The circuitry of the grid-dip meter (or simply the dip meter when solid state devices are used) is simplicity itself. In fact, grid-dip meters make good construction projects for those new to RF. Countless plans have been available over the years in the Radio Amateur's Handbook as
well as magazines such as Popular Electronics.
In the case of solid-state meters such as the Heathkit, the components are organized on two boards for the oscillator and detector circuits.
In the injection mode, the oscillator generates a signal which is injected into the device under test. The detector circuit detects changes in the impedance that is reflected back from the device under test, and displays these changes on the meter. In the absorption mode, the oscillator is used as a Q-multiplier. The detector detects the signal that is already present in the device under test.
The HD-1250 uses a balanced Colpitts RF oscillator. The transistor is a UHF bipolar type, operating Class A. A variable resistor controls the power supply voltage to the oscillator, and thus the level of regeneration.
In the detector, the voltage impressed on the oscillator tank and is then amplified by a broadband MOSFET amplifier. In a balanced phase-splitter configuration, the transistor develops two output voltages across a 
pair of resistors. These out-of-phase signals are rectified by hot-carrier diodes. These detected signals are combined and filtered by capacitors in order to develop an average positive-peak DC voltage, which is indicated by the meter.
There are several ways a grid-dip meter can be used. Perhaps the most common is as an oscillating frequency meter to determine the resonant frequency of de-energized RF circuits. When a tuned circuit which is resonant at the oscillator's frequency is coupled to the probe, it absorbs energy, and this is indicated by a dip in the grid current reading. The point of minimal grid current, as read on the calibrated dial is the resonant frequency.
A popular application in broadcasting is tweaking transmitters for best efficiency. Most manuals have tuning charts which show capacitor values and coil taps for different parts of the band, typically three or four. These values will get the resonant circuits of the transmitter in the neighborhood and meeting published efficiency specs.
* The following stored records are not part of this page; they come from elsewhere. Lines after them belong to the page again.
(* ===== verification/OutboxTopologyExample.v ===== *)
(** Concrete runs of the module-aware pool resolver, and an eviction that is undone. *)

From stdpp Require Import base numbers list gmap strings.
From S2P Require Import Prelude GoText GoUrl Effects Ssrf TenantCore OutboxDispatcher OutboxTopology OutboxTopologySafety.

Local Open Scope Z_scope.
Local Open Scope go_scope.

(** A service with the modules [ledger] and [audit]. *)
Definition given : list ModulePool :=
  [{| Name := txt " ledger"; Resolver := Some 1%nat |}; {| Name := txt "audit"; Resolver := Some 2%nat |}].
Definition built : result topology_error (ModulePoolResolver * topology_state) :=
  NewModulePoolResolver (Some 0%nat) (txt "platform ") true given.
Definition r0 : ModulePoolResolver := match built with Ok (r, _) => r
  | Err _ => {| generic := 0; defaultTenantID := []; modules := []; moduleByName := ∅; refreshInterval := 0 |} end.
Definition s0 : topology_state := match built with Ok (_, s) => s
  | Err _ => {| refreshMu := false; topology := ∅; orderedScopes := []; topologyRefreshed := 0; topologyValid := false; refreshID := 0; committedRefreshID := 0 |} end.

Lemma built_ok : NewModulePoolResolverWithConfig (Some 0%nat) (txt "platform ") true DefaultModulePoolResolverConfig given = Ok (r0, s0).
Proof. vm_compute. reflexivity. Qed.

Definition pg (host : string) (port : Z) (db : string) : PostgreSQLConfig :=
  {| Host := txt host; Port := port; Database := txt db; Username := []; Password := []; Schema := []; SSLMode := []; SSLRootCert := []; SSLCert := []; SSLKey := [] |}.
Definition entry (c : PostgreSQLConfig) : DatabaseConfig :=
  {| PostgreSQL := Some c; PostgreSQLReplica := None; MongoDB := None; db_ConnectionSettings := None |}.

(** The ledger has a database of its own; audit shares the first one, written in
    another way. *)
Definition acme : TenantConfig :=
  {| tc_ID := txt "acme"; TenantSlug := []; TenantName := []; Service := []; Status := []; IsolationMode := [];
     Databases := Some {[txt "api" := entry (pg "db.acme" 0 "main"); txt "ledger" := entry (pg "db.acme" 5432 "ledger");
                         txt "audit" := entry (pg " DB.Acme. " 5432 "main")]};
     Messaging := None; RabbitMQ := None; Streaming := None; tc_ConnectionSettings := None; TenantCore.CreatedAt := 0; TenantCore.UpdatedAt := 0 |}.

Example acme_scopes : scopes_of r0 (txt "acme") (Some acme) = Ok [(txt "acme", []); (txt "acme", txt "ledger")].
Proof. vm_compute. reflexivity. Qed.

Lemma acme_addressable m c : m ∈ [] :: modules r0 → GetPostgreSQLConfig (Some acme) m = Some c → addressable c.
Proof.
  assert (Hm : [] :: modules r0 = [[]; txt "ledger"; txt "audit"]) by (vm_compute; reflexivity). rewrite Hm.
  assert (Hok : ∀ c, bool_decide (0 ∉ Host c ∧ 0 ∉ Database c ∧ 0 ∉ Schema c ∧ MinInt64 ≤ Port c ≤ MaxInt64) = true → addressable c).
  { intros c0 H%bool_decide_eq_true. exact H. }
  intros Hin. rewrite !elem_of_cons, elem_of_nil in Hin.
  destruct Hin as [->|[->|[->|[]]]]; intros E; vm_compute in E; injection E as <-; apply Hok; vm_compute; reflexivity.
Qed.

Lemma one_scope_per_database_witness :
  NoDup [database_of acme []; database_of acme (txt "ledger")] ∧
  ∃ m, (txt "acme", m) ∈ [(txt "acme", []); (txt "acme", txt "ledger")] ∧ database_of acme m = database_of acme (txt "audit").
Proof.
  destruct (one_scope_per_database r0 (txt "acme") acme _ acme_addressable acme_scopes) as (H1 & _ & H3). split; [exact H1|].
  apply (H3 (txt "audit")); [vm_compute; repeat constructor|reflexivity].
Defined.

(** ** Runs *)

(** The roster lists acme; [up] tells whether its configuration can be loaded. *)
Definition sees (now : Z) (up : bool) : surroundings :=
  {| at_time := now; listed := Ok [txt "acme"; txt " acme"; []; txt "platform"]; loads := λ _, if up then Ok (Some acme) else Err 1;
     pool_of := λ n t, if eqt t (txt "acme") then Ok (Some (Z.of_nat n)) else Err 9 |}.
Definition owned (p : Z) : nat * text := (Z.to_nat p, txt "acme").

(** A listing, a resolution of what it found, and a resolution of an unknown scope. *)
Abbreviation lookups := [CallList; CallScope (txt "acme", txt "ledger "); CallScope (txt "acme", txt "audit")].
Abbreviation lookup_steps := ((λ i : nat, (i, sees 100 true)) <$> replicate 10 0%nat ++ [1; 1; 2]%nat).
Abbreviation lookup_world := (interleave_when (exec r0) enabled (start s0 (call_program r0 <$> lookups)) lookup_steps).

Definition result_of (t : thread answer outcome) : option outcome := match th_rest t with Done x => Some x | _ => None end.

Example lookups_end : result_of <$> w_threads lookup_world =
  [Some (Listed (Ok [(txt "acme", []); (txt "acme", txt "ledger"); (txt "platform", [])])); Some (Pooled (Ok (Some 1)));
   Some (Pooled (Err ErrTenantPoolUnavailable))].
Proof. vm_compute. reflexivity. Qed.

Lemma pools_owned (plan : list (nat * (Z * bool))) i l n t p :
  (i, l) ∈ ((λ x : nat * (Z * bool), (x.1, sees x.2.1 x.2.2)) <$> plan) → pool_of l n t = Ok (Some p) → owned p = (n, t).
Proof.
  intros ([? [? ?]] & [= -> ->] & _)%list_elem_of_fmap. cbn. destruct (eqt t _) eqn:E; [|done]. intros [= <-].
  apply eqt_true in E as ->. unfold owned. by rewrite Nat2Z.id.
Qed.

Lemma scopes_lead_home_witness :
  consistent r0 (topology (w_state lookup_world)) (orderedScopes (w_state lookup_world)) ∧
  outcome_ok r0 owned (CallScope (txt "acme", txt "ledger ")) (Pooled (Ok (Some 1))).
Proof.
  destruct (scopes_lead_home _ _ _ _ _ r0 s0 owned lookups lookup_steps built_ok) as [H1 H2].
  { intros i l n t p Hin. apply (pools_owned ((λ i : nat, (i, (100, true))) <$> replicate 10 0%nat ++ [1; 1; 2]%nat) i). exact Hin. }
  split; [exact H1|].
  assert (Hr : (w_threads lookup_world !! 1%nat) ≫= result_of = Some (Pooled (Ok (Some 1)))) by (vm_compute; reflexivity).
  apply bind_Some in Hr as (th & Ht & Hr). unfold result_of in Hr. destruct (th_rest th) as [x|] eqn:E; [|discriminate Hr].
  injection Hr as ->. exact (H2 1%nat _ th _ eq_refl Ht E).
Defined.

(** *** Evictions *)

Abbreviation eviction_calls := [CallList; CallEvict (txt " acme"); CallList; CallScope (txt "acme", txt "ledger")].
Abbreviation steps n i now up := (replicate n%nat (i%nat, sees now up)).

(** A listing has finished, and its successor, a day later, has drawn its number and
    loaded what it needs, when the eviction begins. *)
Abbreviation before_eviction := (steps 10 0 100 true ++ steps 8 2 (24 * Hour) true).
Abbreviation after_eviction := (steps 2 1 0 true ++ steps 2 2 (24 * Hour) true).
Abbreviation evicting := (interleave_when (exec r0) enabled (start s0 (call_program r0 <$> eviction_calls)) before_eviction).
Abbreviation evicted := (interleave_when (exec r0) enabled evicting after_eviction).

Example eviction_ends : result_of <$> w_threads evicted =
  [Some (Listed (Ok [(txt "acme", []); (txt "acme", txt "ledger"); (txt "platform", [])])); Some Finished;
   Some (Listed (Ok [(txt "platform", [])])); None].
Proof. vm_compute. reflexivity. Qed.

Definition has_started (th : thread answer outcome) : bool := existsb (λ e, bool_decide (is_Some (draws e))) (th_trace th).

Example refresh_was_started : has_started <$> w_threads evicting = [true; false; true; false].
Proof. vm_compute. reflexivity. Qed.

Lemma evicted_tenant_stays_out_witness :
  topology (w_state evicted) !! txt "acme" = None ∧ ∀ sc, sc ∈ orderedScopes (w_state evicted) → sc.1 ≠ txt "acme".
Proof.
  assert (Hth : (finished <$> w_threads evicted !! 1%nat) = Some true) by (vm_compute; reflexivity).
  apply fmap_Some in Hth as (th & Hth & Hf).
  refine (evicted_tenant_stays_out _ _ _ _ _ r0 s0 eviction_calls before_eviction after_eviction 1%nat (txt " acme") th built_ok _ eq_refl _ _ Hth _ _).
  - vm_compute. reflexivity.
  - vm_compute. discriminate.
  - vm_compute. reflexivity.
  - symmetry. exact Hf.
  - intros j th1 th2 Hj H1 _ _.
    assert (Hs : ∀ j, (j = 0 ∨ j = 2)%nat → (has_started <$> w_threads evicting !! j) = Some true) by (intros ? [->| ->]; vm_compute; reflexivity).
    assert (Hj' : (j = 0 ∨ j = 2)%nat) by (destruct j as [|[|[|[|[]]]]]; try discriminate Hj; auto).
    specialize (Hs j Hj'). rewrite H1 in Hs. cbn [fmap option_fmap option_map] in Hs. injection Hs as Hs.
    unfold has_started in Hs. apply existsb_exists in Hs as (e & He & Hd%bool_decide_eq_true). destruct Hd as [x Hx].
    destruct e as [c a]. destruct c; try discriminate Hx. exists a. by apply list_elem_of_In.
Defined.

(** The eviction draws its number, a refresh that cannot load the tenant's
    configuration draws the next one and reads the scopes last known, the eviction
    removes them and returns, and the refresh commits. *)
Abbreviation overlap := (steps 10 0 100 true ++ steps 1 1 0 true ++ steps 9 2 (24 * Hour) false ++ steps 1 1 0 true).
Abbreviation overlapped := (interleave_when (exec r0) enabled (start s0 (call_program r0 <$> eviction_calls)) overlap).
Abbreviation restored := (interleave_when (exec r0) enabled overlapped (steps 2 2 (24 * Hour) false ++ steps 2 3 0 true)).

(** C38: an eviction can be undone.  [EvictTenant] draws its number before it takes
    the lock.  A refresh that draws the next number and reads the tenant's cached
    scopes before they are removed commits afterwards: the eviction has returned and
    the scopes were gone, the tenant's configuration could not be loaded, and still
    the tenant is back with its old scopes and new resolutions of them succeed. *)
Theorem overlapping_refresh_restores_tenant :
  (result_of <$> w_threads overlapped !! 1%nat) = Some (Some Finished) ∧
  topology (w_state overlapped) !! txt "acme" = None ∧
  topology (w_state restored) !! txt "acme" = Some [(txt "acme", []); (txt "acme", txt "ledger")] ∧
  topologyValid (w_state restored) = true ∧
  (result_of <$> w_threads restored !! 3%nat) = Some (Some (Pooled (Ok (Some 1)))).
Proof. split_and!; vm_compute; reflexivity. Qed.

(** The roster can be read, but no configuration: acme keeps what it had. *)
Abbreviation known := (w_state lookup_world).

Lemma refresh_isolates_failures_witness :
  ∀ env, (∀ n, unchanged r0 (Ok [txt "acme"; txt "new"; txt "platform"]) (λ _, Err 1) known (env n)) →
    (run (exec r0) (ListTenantDispatchScopes r0 false) env known).1.1 = Ok [(txt "acme", []); (txt "acme", txt "ledger"); (txt "platform", [])].
Proof.
  intros env HE.
  assert (Hc : 0 ≤ committedRefreshID known ≤ refreshID known) by (vm_compute; split; discriminate).
  assert (Hr : refreshID known + 1 < 2 ^ 64) by (vm_compute; reflexivity).
  pose proof (refresh_isolates_failures r0 (Ok [txt "acme"; txt "new"; txt "platform"]) (λ _, Err 1) known Hc Hr env HE) as H.
  destruct (run _ _ env known) as [[x s'] tr]. cbn [fst]. destruct H as [-> _]. vm_compute. reflexivity.
Defined.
Going through those same circuits with a grid-dip meter will usually yield a significant improvement in efficiency.
The grid-dip meter can also be used as an oscillating detector, for determining the resonant frequency of energized RF circuits. The application is identical to that for the oscillating frequency meter described above; only a pair of headphones is inserted in the phone jack. The calibrated dial is tuned while listening to beat notes.
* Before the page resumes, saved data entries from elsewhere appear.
(** [exec] is the answer of the transaction; the statements that were sent come
    back with the result. *)
Definition setDefaultSearchPath (exec : text → option Z) : result resolver_error unit * list text :=
  let query := SET_PATH ++ quoteIdentifier defaultSchemaSearchPath in
  (match exec query with Some e => Err (Driver e) | None => Ok tt end, [query]).

(** [None] is a nil resolver or a nil transaction. *)
Definition ApplyTenant (r : option SchemaResolver) (exec : option (text → option Z)) (tenantID : text) : result resolver_error unit * list text :=
  match r, exec with
  | None, _ => (Err ErrConnectionRequired, [])
  | Some _, None => (Err ErrTransactionRequired, [])
  | Some r, Some exec =>
    let tenantID := TrimSpace tenantID in
    if is_empty tenantID then
      if requireTenant r then (Err TenantRequired, []) else setDefaultSearchPath exec
    else if (eqt tenantID (defaultTenantID r) && negb (requireTenant r))%bool then setDefaultSearchPath exec
    else if negb (isUUID tenantID) then (Err InvalidTenantIDFormat, [])
    else
      let query := SET_PATH ++ quoteIdentifier tenantID ++ txt ", public" in
      (match exec query with Some e => Err (Driver e) | None => Ok tt end, [query])
  end.

(** [n.nspname ~* '^[0-9a-f]{8}-[0-9a-f]{4}-[0-9a-f]{4}-[0-9a-f]{4}-[0-9a-f]{12}$'] *)
Definition hex (c : Z) : bool := (is_digit c || range 97 102 c || range 65 70 c)%bool.
Fixpoint shaped (shape : list bool) (s : text) : bool :=
  match shape, s with
  | [], [] => true
  | dash :: shape, c :: s => ((if (dash : bool) then bool_decide (c = 45) else hex c) && shaped shape s)%bool
  | _, _ => false
  end.
Definition uuidSchemaRegex : list bool :=
  replicate 8 false ++ true :: replicate 4 false ++ true :: replicate 4 false ++ true :: replicate 4 false ++ true :: replicate 12 false.

(** The catalogue: the schemas with the tables they have.  [db] is the primary
    database, [rows] the failure of the query or of its rows. *)
Definition DiscoverTenants (r : option SchemaResolver) (db : result resolver_error Z) (rows : option Z) (catalogue : list (text * list text)) :
    result resolver_error (list text) :=
  match r with
  | None => Err ErrConnectionRequired
  | Some r =>
    match db with
    | Err e => Err e
    | Ok _ =>
      match rows with
      | Some e => Err (Driver e)
      | None => Ok (map fst (List.filter (λ s : text * list text, shaped uuidSchemaRegex s.1 && bool_decide (outboxTableName r ∈ s.2))%bool catalogue))
      end
    end
  end.
End schemas.
End Schemas.

(** ** Primary databases *)

(** [PrimaryDBs()[0]] of a resolved connection. *)
Definition first_primary (primaryDBs : list (option Z)) : option Z := match primaryDBs with Some db :: _ => Some db | _ => None end.

(** [None] is a nil client; a connection that resolves to nil is [Ok None]. *)
Definition resolvePrimaryDB (client : option (result Z (option (list (option Z))))) : result resolver_error Z :=
  match client with
  | None => Err ErrConnectionRequired
  | Some (Err e) => Err (Driver e)
  | Some (Ok None) => Err ErrNoPrimaryDB
  | Some (Ok (Some primaryDBs)) => match first_primary primaryDBs with Some db => Ok db | None => Err ErrNoPrimaryDB end
  end.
This instrument may also be used as a basic signal generator. You won't be able to apply modulation, sweep or set a precise RF level. However, you're good to go for applications where you just need a stable source of RF.
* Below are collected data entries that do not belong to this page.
(** ** Operations on all the keys of a tenant *)

(** [resetTenant_locked] does to every key of the tenant what [reset_locked] does
    to it. *)
Lemma reset_loop_at t tenant l m j :
  NoDup l.*1 → (∀ ks, ks ∈ l → Key (slot_tenantID ks.2) (slot_serviceName ks.2) = ks.1) → manager_ok m →
  same_key j
    match list_find (λ ks, ks.1 = j) l with
    | Some (_, ks) => if of_tenant tenant j then (install t j (config ks.2) m).2 else m
    | None => m
    end
    (foldl (λ m ks, if negb (of_tenant tenant ks.1) then m
                    else recreate t (Key (slot_tenantID ks.2) (slot_serviceName ks.2)) ks.1 ks.2 m) m l).
Proof.
  revert m. induction l as [|[k slot] l IH]; intros m Hnd Hk Hm; [done|]. cbn [fmap list_fmap fst] in Hnd.
  apply NoDup_cons in Hnd as [Hni Hnd]. pose proof (Hk (k, slot) ltac:(by left)) as Hks. cbn [fst snd] in Hks.
  assert (Hl : ∀ ks, ks ∈ l → Key (slot_tenantID ks.2) (slot_serviceName ks.2) = ks.1) by (intros; apply Hk; by right).
  assert (Hin : ∀ m, manager_ok m → manager_ok (install t k (config slot) m).2) 
    by (intros; by apply (on_key_ok k (install t k (config slot)) _ (install_on_key t k (config slot)))).
  cbn [foldl fst snd]. rewrite Hks.
  assert (Hj : k = j → list_find (λ ks : breakerMapKey * breakerSlot, ks.1 = j) l = None).
  { intros <-. apply list_find_None. apply Forall_forall. intros ks Hin' E. apply Hni. rewrite <- E. by apply list_elem_of_fmap_2. }
  rewrite recreate_install by done. cbn [list_find fst].
  destruct (decide (k = j)) as [->|Hne].
  - cbn [snd]. destruct (of_tenant tenant j); cbn [negb].
    + etrans; [|apply IH; [done..|by apply Hin]]. by rewrite Hj.
    + etrans; [|by apply IH]. by rewrite Hj.
  - destruct (of_tenant tenant k) eqn:Ht; cbn [negb].
    + etrans; [|apply IH; [done..|by apply Hin]].
      pose proof (ok_local _ _ (install_on_key t k (config slot)) j m ltac:(done) (Hm k)) as Hjm.
      destruct (list_find _ l) as [[i ks]|]; cbn [fst snd fmap option_fmap option_map prod_map]; [|done].
      destruct (of_tenant tenant j); [|done]. apply (install_on_key t j (config ks.2)); [apply Hm|done].
    + etrans; [|by apply IH]. by destruct (list_find _ l) as [[i ks]|].
Qed.

Lemma resetTenant_at t tenant m j : manager_ok m →
  same_key j (if of_tenant tenant j then reset_locked t j m else m) (resetTenant_locked t tenant m).
Proof.
  intros Hm. unfold resetTenant_locked.
  etrans; [|apply reset_loop_at; [apply NoDup_fst_map_to_list| |done]].
  - rewrite reset_install by done. destruct (list_find _ _) as [[i [k slot]]|] eqn:E; cbn [snd].
    + apply list_find_Some in E as (Hl & E & _). cbn [fst] in E. subst k.
      apply list_elem_of_lookup_2, elem_of_map_to_list in Hl. by rewrite Hl.
    + apply list_find_None in E. destruct (slots m !! j) as [slot|] eqn:Hs; [|by destruct (of_tenant tenant j)].
      apply elem_of_map_to_list in Hs. rewrite Forall_forall in E. by destruct (E _ Hs).
  - intros [k slot] Hin%elem_of_map_to_list. by apply (ko_slot _ _ (Hm k)).
Qed.

Definition drop_key k m : manager := m <| slots := delete k (slots m) |>.

Lemma drop_on_key k : on_key k (λ m, (tt, drop_key k m)).
Proof.
  split; simpl.
  - intros j m Hj _. split; simpl; [by rewrite lookup_delete_ne by done|done..].
  - intros m m' _ [E1 E2 E3 E4]. split; [done|]. split; simpl; [by rewrite !lookup_delete_eq|done..].
  - intros m [_ H2]. split; simpl; [|done]. intros slot. by rewrite lookup_delete_eq.
Qed.

Lemma remove_loop_at tenant l m j :
  same_key j (if (of_tenant tenant j && bool_decide (j ∈ l))%bool then drop_key j m else m)
    (foldl (λ m k, if negb (of_tenant tenant k) then m else m <| slots := delete k (slots m) |>) m l).
Proof.
  revert m. induction l as [|k l IH]; intros m; cbn [foldl]; [by rewrite andb_false_r|].
  etrans; [|apply IH]. destruct (of_tenant tenant j) eqn:Hj; cbn [andb].
  - destruct (of_tenant tenant k) eqn:Hk; cbn [negb].
    + destruct (decide (j = k)) as [->|Hne]; [rewrite bool_decide_true by (by left)|rewrite (bool_decide_ext _ (j ∈ l)) by set_solver];
        case_bool_decide; split; simpl; rewrite ?lookup_delete_eq; try done.
      all: by rewrite lookup_delete_ne by done.
    + assert (j ≠ k) by (intros ->; congruence). by rewrite (bool_decide_ext _ (j ∈ l)) by set_solver.
  - destruct (of_tenant tenant k) eqn:Hk; cbn [negb]; [|done]. assert (k ≠ j) by (intros ->; congruence).
    split; simpl; [by rewrite lookup_delete_ne by done|done..].
Qed.

Lemma removeTenant_at tenant m j :
  same_key j (if of_tenant tenant j then drop_key j m else m) (removeTenant_locked tenant m).
Proof.
  etrans; [|apply remove_loop_at]. destruct (of_tenant tenant j); cbn [andb]; [|done].
  case_bool_decide as Hj; [done|]. split; simpl; [|done..]. rewrite lookup_delete_eq. symmetry.
  destruct (slots m !! j) as [slot|] eqn:Hs; [|done]. destruct Hj. apply list_elem_of_fmap. exists (j, slot).
  split; [done|]. by apply elem_of_map_to_list.
Qed.

(** ** Commands *)

Definition touches (tenant : text) (c : cmd) : bool :=
  match c with
  | Slot key | Create key _ | ResetSlot key => of_tenant tenant key
  | ResetSlots tenant' | RemoveSlots tenant' => bool_decide (tenant' = tenant)
  | Allow p | Report p _ _ | BreakerState p | BreakerCounts p => of_tenant tenant p.1
  | Slots => true
  | Listen _ | ListenTenants _ | Notified _ | Executed _ _ | External _ => false
  end.

(** The commands of a thread that works for [tenant], and of the threads that
    work for others. *)
Definition of_own (tenant : text) (c : cmd) : Prop :=
  match c with
  | Listen _ | ListenTenants _ | Notified _ | Executed _ _ | External _ => True
  | Slots => False
  | _ => touches tenant c = true
  end.

(** What the answers say: slots name breakers of their own key. *)
Definition answers_ok (e : event answer) : Prop :=
  match e with
  | Ev (Slot key) (Some slot) => (breaker slot).1 = key
  | Ev (Create key _) (Ok p) => p.1 = key
  | _ => True
  end.

Definition same_tenant (tenant : text) m m' : Prop := ∀ k, tenantID k = tenant → same_key k m m'.

#[local] Instance same_tenant_equiv tenant : Equivalence (same_tenant tenant).
Proof.
  split.
  - by intros m k _.
  - intros m m' E k Hk. symmetry. by apply E.
  - intros m m' m'' E E' k Hk. etrans; [by apply E|by apply E'].
Qed.

Lemma of_tenant_true tenant k : of_tenant tenant k = true ↔ tenantID k = tenant.
Proof. apply bool_decide_eq_true. Qed.

Lemma reset_all_at t tenant m k : manager_ok m → tenantID k = tenant →
  same_key k (reset_locked t k m) (resetTenant_locked t tenant m).
Proof. intros Hm Hk. pose proof (resetTenant_at t tenant m k Hm) as E. by rewrite (proj2 (of_tenant_true tenant k) Hk) in E. Qed.

Lemma remove_all_at tenant m k : tenantID k = tenant → same_key k (drop_key k m) (removeTenant_locked tenant m).
Proof. intros Hk. pose proof (removeTenant_at tenant m k) as E. by rewrite (proj2 (of_tenant_true tenant k) Hk) in E. Qed.

(** The key a command works on, if it is one. *)
Definition key_of (c : cmd) : option breakerMapKey :=
  match c with
  | Slot key | Create key _ | ResetSlot key => Some key
  | Allow p | Report p _ _ | BreakerState p | BreakerCounts p => Some p.1
  | _ => None
  end.

Lemma slot_on_key k : on_key k (λ m, (slots m !! k, m)).
Proof. split; simpl; [done| |done]. intros m m' _ Hm. split; [apply Hm|done]. Qed.

Lemma exec_on_key l c k : key_of c = Some k → on_key k (exec l c).
Proof.
  destruct c; try discriminate; intros [= <-];
    [apply slot_on_key|apply create_on_key|apply reset_on_key|apply (breaker_call_on_key p)..].
Qed.

Lemma exec_answers l c m : manager_ok m → answers_ok (Ev c (exec l c m).1).
Proof.
  intros Hm. destruct c as [key|key c| | | | | | | | | | | | |]; cbn [exec answers_ok fst]; try done.
  - destruct (slots m !! key) as [slot|] eqn:E; [|done]. destruct (ko_slot _ _ (Hm key) _ E) as (_ & n & c & -> & _). done.
  - rewrite create_install. destruct (slots m !! key) as [slot|] eqn:E; cbn [fst].
    + destruct (ko_slot _ _ (Hm key) _ E) as (_ & n & c' & -> & _). by destruct (same_config _ _).
    + unfold install, NewCircuitBreaker. by rewrite set_Owner_buildSettings.
Qed.

(** Commands without a key leave the breakers alone, or work on a whole tenant. *)
Lemma exec_no_key l c : key_of c = None →
  (∀ m, core (exec l c m).2 = core m) ∨ (∃ tenant, c = ResetSlots tenant ∨ c = RemoveSlots tenant).
Proof.
  destruct c as [| | | | | | | | | | | | |slot result|]; try discriminate; intros _; cbn [exec snd];
    first [by right; eauto|by left|left]. apply recordExecution_core.
Qed.

Lemma exec_keeps_ok l c m : manager_ok m → manager_ok (exec l c m).2.
Proof.
  intros Hm. destruct (key_of c) as [k|] eqn:Hk; [by apply (on_key_ok k), Hm; apply exec_on_key|].
  destruct (exec_no_key l c Hk) as [Hc|(tenant & [-> | ->])]; intros j.
  - eapply key_ok_same; [symmetry; exact (core_same _ _ _ (Hc m))|apply Hm].
  - cbn [exec snd]. eapply key_ok_same; [by apply resetTenant_at|]. destruct (of_tenant tenant j); [|apply Hm].
    apply (ok_keeps _ _ (reset_on_key (now l) j)), Hm.
  - cbn [exec snd]. eapply key_ok_same; [by apply removeTenant_at|]. destruct (of_tenant tenant j); [|apply Hm].
    apply (ok_keeps _ _ (drop_on_key j)), Hm.
Qed.

Lemma touches_key tenant c k : key_of c = Some k → touches tenant c = of_tenant tenant k.
Proof. destruct c; by intros [= <-]. Qed.

(** What a thread does for its tenant depends on the keys of the tenant only. *)
Lemma exec_own tenant l c m m' : of_own tenant c → manager_ok m → manager_ok m' → same_tenant tenant m m' →
  (exec l c m).1 = (exec l c m').1 ∧ same_tenant tenant (exec l c m).2 (exec l c m').2.
Proof.
  intros Hc Hm Hm' E. destruct (key_of c) as [k|] eqn:Hk.
  - assert (Ht : tenantID k = tenant).
    { apply of_tenant_true. rewrite <- (touches_key _ _ _ Hk). by destruct c. }
    pose proof (exec_on_key l c k Hk) as Hon. destruct (ok_same _ _ Hon m m' (Hm k) (E k Ht)) as [E1 E2].
    split; [done|]. intros j Hj. destruct (decide (j = k)) as [->|Hne]; [done|].
    etrans; [symmetry; by apply (ok_local _ _ Hon), Hm|]. etrans; [by apply E|]. by apply (ok_local _ _ Hon), Hm'.
  - destruct (exec_no_key l c Hk) as [Hcm|(tenant' & Ht)].
    + split; [by destruct c|]. intros j Hj. rewrite (core_same j _ _ (Hcm m)), (core_same j _ _ (Hcm m')). by apply E.
    + destruct Ht as [-> | ->]; apply bool_decide_eq_true in Hc as ->; (split; [done|]); intros j Hj; cbn [exec snd].
      * etrans; [symmetry; by apply reset_all_at|]. etrans; [|by apply reset_all_at].
        apply (ok_same _ _ (reset_on_key (now l) j)); [apply Hm|by apply E].
      * etrans; [symmetry; by apply remove_all_at|]. etrans; [|by apply remove_all_at].
        apply (ok_same _ _ (drop_on_key j)); [apply Hm|by apply E].
Qed.

(** What a thread does for another tenant leaves them alone. *)
Lemma exec_foreign tenant l c m : (∃ tenant', tenant' ≠ tenant ∧ of_own tenant' c) → manager_ok m →
  same_tenant tenant m (exec l c m).2.
Proof.
  intros (tenant' & Hne & Hc) Hm j Hj. destruct (key_of c) as [k|] eqn:Hk.
  - assert (Ht : tenantID k = tenant').
    { apply of_tenant_true. rewrite <- (touches_key _ _ _ Hk). by destruct c. }
    apply (ok_local _ _ (exec_on_key l c k Hk)); [congruence|apply Hm].
  - assert (Hno : of_tenant tenant' j = false) by (apply bool_decide_eq_false; congruence).
    destruct (exec_no_key l c Hk) as [Hcm|(t & [-> | ->])]; [symmetry; exact (core_same _ _ _ (Hcm m))|..];
      apply bool_decide_eq_true in Hc as ->; cbn [exec snd].
    + pose proof (resetTenant_at (now l) tenant' m j Hm) as E. by rewrite Hno in E.
    + pose proof (removeTenant_at tenant' m j) as E. by rewrite Hno in E.
Qed.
As a tuned RF diode or non-oscillating detector, this instrument becomes an absorption-type frequency meter. No plate voltage is applied, and the tube functions as a diode. The
grid meter is then in the diode load circuit, and will read upscale when the instrument is tuned to a source of RF emissions.
Maintenance and calibration of grid-dip meters is pretty simple. Unless the meter is dropped, tubes last forever, due largely to the low battery voltages used. In the early days, calibration was checked by zero-beating the meter against WWV, and adjusting its dial if necessary. More recently, the meter is loosely coupled to a frequency counter and checked that way.
The frequency range of our Millen and Heathkit meters stops just above the broadcast band. In the case of the Millen, three additional coils could be purchased which would extend the range down to 220 kHz. For the Heathkit, you would need to fabricate your own coils.
Boston and its surrounding suburbs were a hotbed of electronics manufacturing from the early days till after the war, due in no small part to their proximity to MIT. Malden Mass is remembered by radio amateurs as the home to both the National Radio Company and the James Millen Manufacturing Company. Young Jim Millen started his career at National, taking the company, in just 13 years, from a toy manufacturer to the leader in ham and commercial radio. In an early example of corporate greed however, National's financial backers tried to squeeze Millen out of the profits by raising their own salaries, thus reducing the amount of profit to be split. Millen left and started his own company. The bitter experience with National also led him to learn more about finance, and he became a banker as well as electronics entrepreneur.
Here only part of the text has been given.